While the issue around the funding of KAIROS seems to have suddenly descended on a troubled capital, it’s a story more than two years old. It was in 2009 that KAIROS officials revealed their funding might be in jeopardy. A normally sane relationship with CIDA officials suddenly seemed cross-wired, with bureaucratic officials seeming at odds with their political masters. MPs from all opposition parties spent the better part of a year attempting to pry out of the government why it was eventually cut, only to be stonewalled at every level. The Harper government determined that it just wasn’t going to be responsible to the parliamentary system and, frustrating as it was, the story died. All attempts at an open accountability faded, as is the way these days. That was until Embassy magazine, through an Access to Information request, located a document with the word “not” superimposed on it and all hell broke loose.

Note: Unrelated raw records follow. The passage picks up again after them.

(** X5.  A run that returns normally has issued exactly the five calls of the
    pipeline, each of which returned a text, and has left a plan file whose
    text contains every one of these texts verbatim. *)
Theorem completed_run_persists_every_answer
    (E : env) (name type dur : string) (files : gmap string string) :
  let r := fst (plan E name type dur files) in
  let s' := snd (plan E name type dur files) in
  r = Ok tt ->
  map (fun c => c.1.1) (calls (trace s')) = pipeline /\
  exists body,
    fs s' !! output_file (clock E 1) = Some body /\
    Forall (fun c : stage * request * outcome =>
              exists t, c.2 = Text t /\ contains body t)
           (calls (trace s')).
Proof.
  cbv zeta. intros Hr.
  destruct (validate_setup (config E)) eqn:Hv;
    [| rewrite plan_invalid in Hr by exact Hv; discriminate Hr].
  destruct (plan_outcome E name type dur files Hv)
    as (r1 & s1 & evs & Hph & Htr & Hcalls & Houts & Hnd & Hok & Hraise).
  destruct r1 as [[]|e]; [| destruct (Hraise e eq_refl) as [Hr' _]; congruence].
  destruct (Hok eq_refl) as [Hr' Hf]. rewrite Hr in Hr'.
  destruct (open_error E (output_file (clock E 1))) as [msg|]; [discriminate Hr' |].
  destruct (phases_calls E _ _ _ _ _ Hph) as (evs' & Htr' & _ & Hst & _ & Hall).
  cbn [after_header start trace readings app] in Htr'. rewrite Htr in Htr'.
  apply app_inv_head in Htr' as <-.
  destruct (Hall eq_refl) as (Hl & _ & Htext).
  rewrite Hcalls. split; [exact Hl |].
  eexists. split; [rewrite Hf; apply lookup_insert_eq |].
  apply Forall_forall. intros [[st req] res] Hin%list_elem_of_In. cbn [snd].
  destruct (Htext st req res Hin) as [t ->]. exists t. split; [reflexivity |].
  apply (document_contains E name type dur _ _ st). rewrite Houts.
  apply dict_get_In; [exact Hnd | now apply (Hst st req)].
Qed.
(** * vulkantest: a shallow embedding of [src/main.c]

    The program initialises a Vulkan instance, device, swapchain and a
    fixed-function graphics pipeline for a GLFW window, then draws one
    triangle per frame.  Every function of [main.c] is embedded below as a
    Rocq function over

    - [struct vulkan] as a record, threaded explicitly where the C code
      passes [struct vulkan *];
    - computations that take the malloc heap and return their result, the
      heap they leave and the libc / GLFW / Vulkan calls they made, in
      order; a computation in which the process can be killed returns
      [None] in that case;
    - a [driver] record that fixes what the outside world answers to each
      call (enumerated lists, creation results, file contents).

    Unsigned 32-bit quantities are integers in [Z] with the wrap-around
    written out; handles and pointers are natural numbers in [N] with [0]
    as [VK_NULL_HANDLE] / [nullptr].  Diagnostics written to [stderr] are
    not modelled. *)

From Stdlib Require Import ZArith Lia.
From stdpp Require Import base tactics option list numbers strings gmap.

Local Open Scope Z_scope.

(** ** Constants *)

(** [main.c:11] and [main.c:69]. *)
Definition MAX_TMP_BUFFER : Z := 256.
Definition MAX_SWAPCHAIN_IMAGES : Z := 10.

(** From [<stdint.h>]. *)
Definition UINT32_MAX : Z := 4294967295.
Definition UINT64_MAX : Z := 18446744073709551615.

(** Conversion of a C integer to [uint32_t]. *)
Definition to_uint32 (z : Z) : Z := z mod 2 ^ 32.

(** From [<vulkan/vulkan_core.h>]. *)
Definition VK_TRUE : Z := 1.
Definition VK_QUEUE_GRAPHICS_BIT : Z := 1.
Definition VK_FORMAT_B8G8R8A8_SRGB : Z := 50.
Definition VK_COLOR_SPACE_SRGB_NONLINEAR_KHR : Z := 0.
Definition VK_PRESENT_MODE_FIFO_KHR : Z := 2.
Definition VK_KHR_SWAPCHAIN_EXTENSION_NAME : string := "VK_KHR_swapchain".
Definition VK_LAYER_KHRONOS_validation : string := "VK_LAYER_KHRONOS_validation".

Definition handle : Type := N.
Definition ptr : Type := N.
Definition VK_NULL_HANDLE : handle := 0%N.
Definition nullptr : ptr := 0%N.

Inductive VkSharingMode : Type :=
  | VK_SHARING_MODE_EXCLUSIVE
  | VK_SHARING_MODE_CONCURRENT.

(** ** Vulkan structures read or built by the program *)

Record VkExtent2D : Type := Extent2D { width : Z; height : Z }.

Record VkSurfaceCapabilitiesKHR : Type := {
  minImageCount : Z;
  maxImageCount : Z;
  currentExtent : VkExtent2D;
  minImageExtent : VkExtent2D;
  maxImageExtent : VkExtent2D;
  currentTransform : Z;
}.

Record VkSurfaceFormatKHR : Type := SurfaceFormat { format : Z; colorSpace : Z }.

(** One row of the adapter's queue-family table: the [queueFlags] of
    [VkQueueFamilyProperties] and what
    [vkGetPhysicalDeviceSurfaceSupportKHR] reports for that family. *)
Record queuefamily : Type := QueueFamily {
  queueFlags : Z;
  present_support : Z;
}.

The KAIROS story, being that it involved a little known government agency and an even lesser-known development organization, is telling because it reveals just how far partisan intransigence goes when it’s tentacles can even reach an obscure government agency. We’ll never know for certain, but it’s likely that the Harper ideology, which resents what it feels is left-wing wrong-headedness, has bled into even the far corners of the bureaucracy – the PMO in “full-court press.” What we do know is that a growing number of the bureaucrats in all departments deeply resent their own researched conclusions being overturned. How can we be certain? Because they communicate their displeasure through back channels to media and MPs alike. That trickle of information has now become a brook and is likely to become a raging river if they continue to be undermined in their work. They have interests to protect just like everyone else, and at times their defensive protection puts them on the wrong side of an issue, but the infestation of all things political into the efficient running of federal departments is now a pandemic, crossing over the entire breadth of government.
This is the key issue surrounding the Oda story – the fulcrum upon which the rest is teetering. It’s about the very essence of Parliament itself and what it means to the future of Canada. When Stephen Harper rose in the House last week to defend his CIDA minister, claiming she did the right thing, what he meant was that he not only agreed with her decision but with the process by which it was reached. It was a mean-spirited fusillade, condescending, stubborn and perhaps contemptuous of Parliament itself, in which the ideological end justified the hyper-partisan means. It was easy in QP to see that he was perturbed that an issue he thought he had successfully put to bed months previous had now been resurrected through a pesky media and a prying opposition.
Parliament exists at the will of the people, but can only remain relevant and accountable through the attention of the people. It demands citizen diligence and holds the voting booth as that one place where those affected by policies, good or ill, can place any prime minister or MP in the docket of the public will. Canada has a rich and lengthy history of humanitarian intervention around the globe, but at present political meddling through overriding the parliamentary system itself is front page news. Are citizens concerned? Some are clearly angry, but likely not a critical mass. And so even though the media has done an admirable job at peeling back the onion on this story for us, and the Speaker of the House of Commons, along with vigilant MPs, are attempting to bring accountability into a secret society of decision-making, no public scrutiny or punishment appears imminent.
When modern society reaches the stage where state secrecy and perhaps contempt can continue unchecked by the citizen, then we have a democracy that can’t sustain itself because it’s ultimately the voter that makes the difference. Today it’s KAIROS, tomorrow it might be healthcare or financial accountability. Put simply: Canada can’t afford a democracy that eventually leads to secrecy and a social kind of censorship. Over the course of this week we’ll consider this matter in more detail, but for now the KAIROS incident should remind us that if the government can get away with it on this relatively minor file and department, then public accountability and attentiveness is hardly at the level required to keep a modern and open democracy functioning efficiently.